De acordo com o Anuário Brasileiro de Segurança Pública deste ano, as polícias de Minas Gerais mataram 147 pessoas em 2022, um aumento de 26,2% em relação ao ano anterior, que computou 116 vítimas. O governo mineiro não divulga dados de letalidade policial no site da Sejusp.

O que diz a polícia

A Ponte solicitou entrevista ao comandante-geral da PM e também pediu posicionamento sobre as mensagens do coronel à Sejusp. Perguntamos, ainda, qual foi a orientação dada às forças de segurança pública sobre as buscas aos foragidos. A assessoria encaminhou a seguinte nota:

A  Polícia de Minas Gerais(PMMG) informa que tem atuado, diuturnamente,  para prisão de criminosos, inclusive os foragidos da Justiça que integram a lista do programa Procura-se, que é coordenado pela Secretaria de Justiça e Segurança Pública de Minas Gerais com apoio dos demais órgãos de segurança pública do estado.
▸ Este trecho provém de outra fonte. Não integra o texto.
(* ===== verification/LSQProps.v ===== *)
(** * Properties of the load and store queues

    Runs of the unit from its initial state, under the conditions in which the rest of
    the CPU calls it, and what holds in them. *)

From S2P Require Import Prelude Regs DynInst Ring LSQ LSQInv LSQCommit LSQSquash LSQRead LSQViol LSQStore LSQWrite LSQDrain LSQSteps.
From stdpp Require Import sorting list.
Local Open Scope Z_scope.

Implicit Types (u : LSQUnit) (L : list InstPtr) (St : list SQEntry) (p : InstPtr).

(** ** The contents of the queues *)
Definition ring_items {A} (q : list A) (n h c : Z) : list A := omap (λ k, q !! Z.to_nat (pos n h k)) (seq 0 (Z.to_nat c)).
Definition loads_of u : list InstPtr := omap id (ring_items (loadQueue u) (LQEntries u) (loadHead u) (loads u)).
Definition stores_of u : list SQEntry := ring_items (storeQueue u) (SQEntries u) (storeHead u) (stores u).
(** How many of the stores have been handed to the cache. *)
Definition sent_of u : nat := Z.to_nat ((storeWBIdx u - storeHead u) mod SQEntries u).

Lemma ring_items_ok {A} (q : list A) (n h t c : Z) (l : list A) : ring q n h t c l → ring_items q n h c = l.
Proof.
  intros R. unfold ring_items. rewrite (ring_count _ _ _ _ _ _ R), Nat2Z.id. pose proof (ring_at _ _ _ _ _ _ R) as Hat. clear R.
  enough (H : ∀ i l', l' = drop i l → omap (λ k, q !! Z.to_nat (pos n h k)) (seq i (length l')) = l').
  { by apply (H 0%nat). }
  intros i l'. revert i. induction l' as [|x l' IH]; intros i E; [done|]. cbn.
  assert (Hx : l !! i = Some x) by (rewrite <- (Nat.add_0_r i), <- lookup_drop, <- E; done).
  pose proof (drop_S _ _ _ Hx) as Hd. apply Hat, vget_ok in Hx as [_ ->]. f_equal. apply IH. rewrite Hd in E. by injection E.
Qed.

Lemma views_ok u L St (w : nat) : lsq_inv u L St w → loads_of u = L ∧ stores_of u = St ∧ sent_of u = w.
Proof.
  intros [[Rl Rs _ _ _ _ _ _] [W1 W2 _ _ _] _ _ _ _]. split_and!.
  - unfold loads_of. rewrite (ring_items_ok _ _ _ _ _ _ Rl). clear. induction L as [|p L IH]; [done|]. cbn. by f_equal.
  - apply (ring_items_ok _ _ _ _ _ _ Rs).
  - unfold sent_of. rewrite W1. unfold pos. rewrite Zminus_mod_idemp_l. replace (storeHead u + Z.of_nat w - storeHead u) with (Z.of_nat w) by lia.
    pose proof (ring_room _ _ _ _ _ _ Rs). rewrite Z.mod_small by lia. lia.
Qed.

(** ** Runs *)
(** A load or store of the queue is named by its position. *)
Inductive Op :=
| OInsert (p : InstPtr)
| ORead (k : nat) (req : Request) (low high : option Request)
| OWrite (k : nat) (req : Request) (low high : option Request) (data : list Z)
| OCheck (k : nat) (p : InstPtr)
| OCommit (y : Z)
| OSquash (sn : Z)
| OWriteback
| ORetry
| OResponse (pkt : Packet) (fromMemory : bool)
| OSnoop (addr : Z)
| OTakeViolator
| OEnv (h' : heap).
A fala do comandante-geral da instituição exalta  a missão constitucional da Polícia Militar de Minas Gerais e concita  aos militares a  continuarem firmes na captura dos infratores e na manutenção da ordem pública.

O que diz o Ministério Público

A reportagem também questionou a avaliação do MPMG, que exerce o controle externo da atividade policial, sobre as mensagens do comandante-geral. Também não houve retorno.

Reportagem atualizada às 19h44, de 31/8/2023, para incluir resposta da PMMG.